If the purpose is also to investigate the biologic content of permafrost within sediment, all the
borehole should be drilled using a triple core auger (T6) with included plastic liner that can prevent
part of the contamination. This kind of coring is almost impossible through boulders or bedrock so,
it is better to drill through the block and continue the coring below these obstructions.
Temperature monitoring:
Shallow boreholes should be closed at the top without any concrete or metal caps which could
change the surface characteristics.
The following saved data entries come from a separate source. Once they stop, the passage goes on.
(* ===== verification/DatastoreSpec.v ===== *)
(** * The contract of the datastore

    [type Datastore interface] of datastore.go as a class, the store of [Datastore] as one
    instance, and as the other its specification: a pool, a map of models and a map from
    pod names to what [GetPod] and [GetMetrics] show, without objects, locations or
    goroutines.

    Theorem: whatever sequence of calls is made, with turns of the refresh goroutines
    anywhere in between, the store gives the answers of the specification.  A refresh is
    either an update of the entry of one pod or, for an object the store dropped, nothing
    a caller can see. *)

From S2P Require Import Prelude GoInt Float64 Api Errors BackendMetrics Datastore DatastoreProofs.

Local Open Scope Z_scope.

(** ** The interface *)

Class DatastoreI (D : Type) := {
  i_PoolSet : InferencePool → D → D;
  i_PoolGet : D → InferencePool + error;
  i_PoolHasSynced : D → bool;
  i_PoolLabelsMatch : gmap string string → D → outcome bool;
  i_ModelSetIfOlder : InferenceModel → D → bool * D;
  i_ModelGet : string → D → option InferenceModel;
  i_ModelDelete : NamespacedName → D → option InferenceModel * D;
  i_ModelResync : Client → string → D → outcome ((bool * option error) * D);
  i_ModelGetAll : D → list InferenceModel;
  i_PodGetAll : D → list PodMetrics;
  i_PodList : (PodMetrics → bool) → D → list PodMetrics;
  i_PodUpdateOrAddIfNotExist : CorePod → D → bool * D;
  i_PodDelete : NamespacedName → D → outcome D;
  i_PodResyncAll : Client → InferencePool → D → outcome D;
  i_Clear : D → D
}.
(* ===== verification/Handlers.v ===== *)
(** * pkg/epp/handlers: what the two ext-proc servers share

    [BuildErrResponse] (server.go), [RandomWeightedDraw] and [GetRandomPod]
    (streamingserver.go), the response parsing of response.go, and the interfaces
    through which a server sees the scheduler, the clock, the random source, the
    front end and the stream. *)

From S2P Require Import Prelude GoInt GoStrings Float64 Utf8 JsonNumber Json Api.
From S2P Require Import Errors BackendMetrics Metrics ExtProc Frontend Scheduling Datastore.

Local Open Scope Z_scope.

(** ** Interfaces *)

(** [handlers.Scheduler], over the pods the datastore lists: a call returns, and
    a pod it returns is one of them, with whatever metrics it has by then. *)
Class Scheduler (pods : list PodMetrics) := {
  scheduler_Schedule : LLMRequest → outcome (PodMetrics + error);
  scheduler_total : ∀ req, is_val (scheduler_Schedule req) = true;
  scheduler_picks : ∀ req p, scheduler_Schedule req = Val (inl p) → GetPod p ∈ GetPod <$> pods
}.

(** What a handler finds when one message arrives: the store at each of its three
    reads (a reconciler may change it in between, and a call to the front end may
    take seconds), which are the first one, [ModelGet] or [GetRandomPod], the
    scheduler's listing of the pods, and [PoolGet]; a scheduler for those pods, the
    time, the draws of [Int31n] and [Intn], the answer of the front end, and the
    outcome of each [Send]. *)
Record Env `{MapOrder} := mkEnv {
  env_ds : datastore;
  env_ds_schedule : datastore;
  env_ds_pool : datastore;
  env_scheduler : Scheduler (snapshot <$> PodGetAll env_ds_schedule);
  env_now : Time;
  env_Int31n : Z → Z;
  env_Intn : nat → nat;
  env_frontend : string → fe_result;
  env_send : ProcessingResponse → option error
}.

(** [math/rand]: a draw below a positive bound. *)
Definition draws_ok `{MapOrder} (env : Env) : Prop :=
  (∀ n, 0 < n → 0 <= env_Int31n env n < n) ∧ (∀ n, (0 < n)%nat → (env_Intn env n < n)%nat).

(** The options of a server. *)
Record ServerConfig := mkServerConfig {
  destinationEndpointHintKey : string;
  destinationEndpointHintMetadataNamespace : string
}.

(** [NewServer] and [NewStreamingServer] take the namespace before the key; the scheduler
    and the store are those of [Env]. *)
Definition NewServer (hintMetadataNamespace hintKey : string) : ServerConfig :=
  mkServerConfig hintKey hintMetadataNamespace.

Definition NewStreamingServer (hintMetadataNamespace hintKey : string) : ServerConfig :=
  mkServerConfig hintKey hintMetadataNamespace.

(** ** Errors to Envoy *)

Definition immediate (code : Z) : ProcessingResponse :=
  mkProcessingResponse (Some (RespImmediate code)) None.

(** [BuildErrResponse] *)
Definition BuildErrResponse (err : error) : ProcessingResponse + error :=
  let code := CanonicalCode err in
  if bool_decide (code = InferencePoolResourceExhausted) then inl (immediate StatusTooManyRequests)
  else if bool_decide (code = Internal) then inl (immediate StatusInternalServerError)
  else if bool_decide (code = BadRequest) then inl (immediate StatusBadRequest)
  else if bool_decide (code = BadConfiguration) then inl (immediate StatusNotFound)
  else inr (StatusError (status_Code err) ("failed to handle request: " +:+ error_text err)).

(** ** Model and pod selection *)

(** The second loop of [RandomWeightedDraw]. *)
Fixpoint draw_loop (tms : list TargetModel) (randomVal : Z) : outcome string :=
  match tms with
  | [] => Val ""
  | tm :: tms =>
      w ← deref (tm_Weight tm);
      if randomVal <? w then Val (tm_Name tm) else draw_loop tms (int32_sub randomVal w)
  end.

Fixpoint sum_weights (tms : list TargetModel) (weights : Z) : outcome Z :=
  match tms with
  | [] => Val weights
  | tm :: tms => w ← deref (tm_Weight tm); sum_weights tms (int32_add weights w)
  end.

(** [r.Int31n(n)] panics unless n is positive. *)
Definition Int31n (draw : Z → Z) (n : Z) : outcome Z :=
  if n <=? 0 then Panic InvalidArgument else Val (draw n).

(** [RandomWeightedDraw] *)
Definition RandomWeightedDraw (draw : Z → Z) (model : InferenceModel) : outcome string :=
  let tms := TargetModels (im_Spec model) in
  tm0 ← index tms 0;
  match tm_Weight tm0 with
  | None =>
      i ← Int31n draw (wrap 32 (Z.of_nat (length tms)));
      tm ← index tms (Z.to_nat i);
      Val (tm_Name tm)
  | Some _ =>
      weights ← sum_weights tms 0;
      randomVal ← Int31n draw weights;
      draw_loop tms randomVal
  end.

(** [GetRandomPod]: [rand.Intn] panics on an empty pool. *)
Definition GetRandomPod `{MapOrder} (intn : nat → nat) (ds : datastore) : outcome Pod :=
  let pods := PodGetAll ds in
  match pods with
  | [] => Panic InvalidArgument
  | _ => o ← index pods (intn (length pods)); Val (pm_pod o)
  end.

(** The target model of a request: drawn when the model has targets. *)
Definition resolve_model (draw : Z → Z) (modelObj : InferenceModel) (model : string)
  : outcome (string + error) :=
  match TargetModels (im_Spec modelObj) with
  | [] => Val (inl model)
  | _ =>
      modelName ← RandomWeightedDraw draw modelObj;
      if bool_decide (modelName = "")
      then Val (inr (EppError BadConfiguration
             ("error getting target model name for model " +:+ om_Name (im_ObjectMeta modelObj))))
      else Val (inl modelName)
  end.

Definition model_not_found : error := EppError BadRequest "model not found in request".
Definition no_model_object (model : string) : error :=
  EppError BadConfiguration ("error finding a model object in InferenceModel for input " +:+ model).

(** [rb["model"].(string)] on a map that may be nil. *)
Definition body_model (rb : option fields) : option string :=
  match field "model" (default [] rb) with Some (VString s) => Some s | _ => None end.

(** [targetPod.Address + ":" + strconv.Itoa(int(port))] *)
Definition endpoint_of (address : string) (pool : InferencePool) : string :=
  address +:+ ":" +:+ Itoa (TargetPortNumber (ip_Spec pool)).

(** The endpoint as dynamic metadata, in a namespace when one is configured. *)
Definition endpoint_metadata (s : ServerConfig) (endpoint : string) : list (string * struct_value) :=
  let targetEndpointValue := [(destinationEndpointHintKey s, StringValue endpoint)] in
  if bool_decide (destinationEndpointHintMetadataNamespace s ≠ "")
  then [(destinationEndpointHintMetadataNamespace s, StructValue targetEndpointValue)]
  else targetEndpointValue.

(** The debug header both servers add to the response headers. *)
Definition went_into_resp_headers : ProcessingResponse :=
  mkProcessingResponse
    (Some (RespResponseHeaders
       (mkCommonResponse (Some [("x-went-into-resp-headers", "true")]) None false))) None.

(** ** response.go: token usage *)

Definition streamingRespPrefix : string := "data: ".
Definition streamingEndMsg : string := "data: [DONE]".

(** [json.Unmarshal] into [Usage] and into [Response]: fields by name, null and
    other fields ignored, wrong types skipped and reported. *)
Definition store_usage_member (acc : Usage * bool) (kj : string * json) : Usage * bool :=
  let '(u, e) := acc in
  if same_name kj.1 "prompt_tokens" then
    let '(z, e') := store_int kj.2 (PromptTokens u) in
    (mkUsage z (CompletionTokens u) (TotalTokens u), e || e')
  else if same_name kj.1 "completion_tokens" then
    let '(z, e') := store_int kj.2 (CompletionTokens u) in
    (mkUsage (PromptTokens u) z (TotalTokens u), e || e')
  else if same_name kj.1 "total_tokens" then
    let '(z, e') := store_int kj.2 (TotalTokens u) in
    (mkUsage (PromptTokens u) (CompletionTokens u) z, e || e')
  else (u, e).

Definition store_usage (j : json) (u : Usage) : Usage * bool :=
  match j with
  | JNull => (u, false)
  | JObj l => foldl store_usage_member (u, false) l
  | _ => (u, true)
  end.

Definition store_response_member (acc : Usage * bool) (kj : string * json) : Usage * bool :=
  let '(u, e) := acc in
  if same_name kj.1 "usage" then
    let '(u', e') := store_usage kj.2 u in (u', e || e')
  else (u, e).

Definition UnmarshalResponse (body : string) (u : Usage) : Usage * option json_error :=
  match parse body with
  | None => (u, Some SyntaxError)
  | Some JNull => (u, None)
  | Some (JObj l) =>
      let '(u', e) := foldl store_response_member (u, false) l in
      (u', if e then Some UnmarshalTypeError else None)
  | Some _ => (u, Some UnmarshalTypeError)
  end.

(** [ParseRespForUsage]: every data line but [DONE] is unmarshalled into the same
    response; an error is logged and what was stored before it stays. *)
Definition parse_usage_line (u : Usage) (line : string) : Usage :=
  if negb (HasPrefix line streamingRespPrefix) then u
  else
    let content := TrimPrefix line streamingRespPrefix in
    if bool_decide (content = "[DONE]") then u
    else (UnmarshalResponse content u).1.

Definition ParseRespForUsage (responseText : string) : Usage :=
  foldl parse_usage_line zero_usage (Split responseText LF).

(** The message of the comment in response.go. *)
Example vllm_usage :
  ParseRespForUsage ("data: {" +:+ quote_string "id" +:+ ":1," +:+ quote_string "usage" +:+ ":{"
      +:+ quote_string "prompt_tokens" +:+ ":7," +:+ quote_string "total_tokens" +:+ ":17,"
      +:+ quote_string "completion_tokens" +:+ ":10}}" +:+ String LF (String LF "data: [DONE]"))
  = mkUsage 7 10 17.
Proof. vm_compute. reflexivity. Qed.

(** ** The receive loop

    What a server's stream sees and causes: the metrics recorded and the
    messages sent. *)
Record world := mkWorld {
  w_reg : registry;
  w_sent : list ProcessingResponse
}.

Definition record (f : registry → registry) (w : world) : world :=
  mkWorld (f (w_reg w)) (w_sent w).

(** [srv.Send]: a message that was not accepted is not sent. *)
Definition Send `{MapOrder} (env : Env) (m : ProcessingResponse) (w : world)
  : option error * world :=
  match env_send env m with
  | Some e => (Some e, w)
  | None => (None, mkWorld (w_reg w) (w_sent w ++ [m]))
  end.

Definition send_failed (e : error) : error :=
  StatusError CodeUnknown ("failed to send response back to Envoy: " +:+ error_text e).

(** One turn of the loop: the context is cancelled, or [Recv] returns. *)
Inductive event `{MapOrder} : Type :=
  | CtxDone (e : error)
  | RecvEOF
  | RecvFailed (e : error)
  | Recv (env : Env) (req : ProcessingRequest).

(** How a turn ends: with the next turn, or with the value [Process] returns. *)
Inductive turn (S : Type) : Type :=
  | Continue (s : S)
  | Return (err : option error) (s : S).
Arguments Continue {S} _.
Arguments Return {S} _ _.

Definition text_of (err : option error) : string :=
  match err with None => "<nil>" | Some e => error_text e end.

Section loop.
Context `{MapOrder} {S : Type}.
(** The body of the loop after a message was received, the variable [err] in a
    state, and the deferred function. *)
Variables (handle : Env → ProcessingRequest → S → outcome (turn S))
          (err_of : S → option error) (deferred : S → S).

Definition loop_turn (ev : event) (s : S) : outcome (turn S) :=
  match ev with
  | CtxDone e => Val (Return (Some e) s)
  | RecvEOF => Val (Return None s)
  | RecvFailed e =>
      if bool_decide (status_Code e = CodeCanceled) then Val (Return None s)
      else Val (Return (Some (StatusError CodeUnknown
             ("cannot receive stream request: " +:+ text_of (err_of s)))) s)
  | Recv env req => handle env req s
  end.

(** A stream of turns; [Continue] at the end means the stream is still open. *)
Fixpoint Process_loop (evs : list event) (s : S) : outcome (turn S) :=
  match evs with
  | [] => Val (Continue s)
  | ev :: evs =>
      t ← loop_turn ev s;
      match t with
      | Continue s => Process_loop evs s
      | Return err s => Val (Return err (deferred s))
      end
  end.
End loop.
(* ===== verification/Streaming.v ===== *)
(** * handlers/streamingserver.go: the full-duplex streaming server

    Envoy streams the request body and the response body in chunks; the server
    buffers the request, picks an endpoint, and sends its answers in the order the
    protocol prescribes. *)

From S2P Require Import Prelude GoInt GoStrings Float64 Utf8 JsonNumber Json Api.
From S2P Require Import Errors BackendMetrics Metrics ExtProc Frontend Scheduling Datastore Handlers.

Local Open Scope Z_scope.

(** ** [updateStateAndSendIfNeeded] *)

Section send.
Context `{MapOrder} (env : Env).

(** The context, the world and the error returned so far. *)
Definition send_result : Type := outcome (RequestContext * world * option error).

(** The next guarded block runs unless an error was returned. *)
Definition and_then (r : send_result) (f : RequestContext → world → send_result) : send_result :=
  match r with
  | Val (c, w, None) => f c w
  | r => r
  end.

(** One guarded block: send a message, then change the context and the world. *)
Definition send_block (guard : RequestContext → bool) (msg : RequestContext → option ProcessingResponse)
    (after : RequestContext → world → outcome (RequestContext * world))
    (c : RequestContext) (w : world) : send_result :=
  if guard c then
    match Send env (default nil_response (msg c)) w with
    | (Some e, w) => Val (c, w, Some (send_failed e))
    | (None, w) => '(c, w) ← after c w; Val (c, w, None)
    end
  else Val (c, w, None).

Definition in_state (st : StreamRequestState) (field : RequestContext → option ProcessingResponse)
    (c : RequestContext) : bool :=
  bool_decide (rc_RequestState c = st) && bool_decide (is_Some (field c)).

Definition send_request_headers : RequestContext → world → send_result :=
  send_block (in_state RequestReceived rc_reqHeaderResp) rc_reqHeaderResp
    (λ c w, Val (set_RequestState HeaderRequestResponseComplete c, w)).

Definition send_request_body : RequestContext → world → send_result :=
  send_block (in_state HeaderRequestResponseComplete rc_reqBodyResp) rc_reqBodyResp
    (λ c w,
      Val (set_reqBodyResp None (set_RequestRunning true
             (set_RequestState BodyRequestResponsesComplete c)),
           record (IncRunningRequests (rc_Model c)) w)).

(** The trailer blocks send the header response. *)
Definition send_request_trailers : RequestContext → world → send_result :=
  send_block (in_state BodyRequestResponsesComplete rc_reqTrailerResp) rc_reqHeaderResp
    (λ c w, Val (c, w)).

Definition send_response_headers : RequestContext → world → send_result :=
  send_block (in_state ResponseRecieved rc_respHeaderResp) rc_respHeaderResp
    (λ c w, Val (set_RequestState HeaderResponseResponseComplete c, w)).

Definition send_response_body : RequestContext → world → send_result :=
  send_block (in_state HeaderResponseResponseComplete rc_respBodyResp) rc_respBodyResp
    (λ c w,
      resp ← deref (rc_respBodyResp c);
      match pr_Response resp with
      | Some (RespResponseBody body) =>
          Val (set_respBodyResp None
                 (if GetEndOfStream body then set_RequestState BodyResponseResponsesComplete c
                  else c), w)
      | _ => Panic FailedTypeAssertion
      end).

Definition send_response_trailers : RequestContext → world → send_result :=
  send_block (in_state BodyResponseResponsesComplete rc_respTrailerResp) rc_reqHeaderResp
    (λ c w, Val (c, w)).

Definition updateStateAndSendIfNeeded (c : RequestContext) (w : world) : send_result :=
  and_then (and_then (and_then (and_then (and_then
    (send_request_headers c w)
    send_request_body)
    send_request_trailers)
    send_response_headers)
    send_response_body)
    send_response_trailers.
End send.

(** ** The handlers *)

Section handlers.
Context `{MapOrder} (s : ServerConfig) (ovf : float64 → Z).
These boreholes can be used also to monitor the 0°C isotherm
depth and therefore the thermal string should be built with more thermal probes near the permafrost
table and ZAA).
There are two procedures for standardizing the monitoring:
1) Establish the depths of measurement after some preliminary manual thermal measurements
choosing the more representative depths of permafrost table and ZAA and some fixed depths (e.g. 2
cm, 30 cm, in the upper part, 10 m, 15 m, 20 m).
2) Establish a common fixed set of depths, e.g.:
Continental Antarctic: 0.02, 0.1, 0.2, 0.3, 0.4, 0.5, 0.6, 1.6, 2.6, 3.6, 5.0, 8.0, 10.0, 11.0, 12.0, 13.0,
14.0, 15.0, 16.0, 18.0 and 20.0m;
Maritime Antarctic: 0.02, 0.3, 0.5, 1.0, 1.3, 1.6, 1.9, 2.2, 2.6, 3.6, 5.0, 8.0, 10.0, 11.0, 12.0, 13.0,
14.0, 15.0, 16.0, 18.0 and 20.0 m.
In this case a shallow borehole should be drilled not more than 10 m away from the deeper one and
instrumented as above. The deeper borehole should be instrumented with a fixed depth of 5 or 10 m
below the ZAA. Recording interval should be established depending on the depth (hourly in the first
0.3 m, daily from 0.3 m to ZAA; weekly or monthly below, in order to save memory and power).
Minimum accuracy of the sensors should be 0.1°C.
Active layer: for details see: Guglielmin, M. Ground surface temperature (GST), active layer and
permafrost monitoring in continental Antarctica. Permafrost and Periglacial Processes 17: 133-143
(2006).
CALM-South should be composed of:
1) Active layer year-round monitoring site
2) Climate station as specified above
3) GRID - The grid (minimum 50x50 m with 36 grid points, maximum 100x100 m with 121 grid
points; nodes at 10m spacing) can be marked with wood stakes or metal rods. GPS coordinates of at
least the four corners are required. The site should be flat or with very gentle slope (<5° on average)
and with the more representative vegetation and grain size (lithology) included. At the first stage,
detailed topographic (or GPS) DTM of the GRID should be produced, as well as measurements of
albedo, grain size, vegetation, thickness of organic mat for each point.
One annual measurement (preferably during the same week every year, and preferably at the time of
maximum thaw) of ground temperature at fixed depths (e.g. 2, 10, 20, 30, 50 cm) should be carried
out, extrapolating the 0°C isotherm at this point. The snow depth is measured when the ground is
covered by snow. Automatic monitoring at a minimum of two points with homogeneous vegetation
and soils conditions and additional sites for heterogeneous conditions is recommended.
The critical point for installing of the automatic station to monitor the active layer is the choice of
the measuring points. It is recommended to employ a time-step procedure in which the first step is
to measure manually once per year (or for those who have adequate funding, year round with data
loggers) on a grid with enough representative and comparable for 2-3 years and thereafter a
“posteriori” analysis to continue with year-round recordings at some selected points.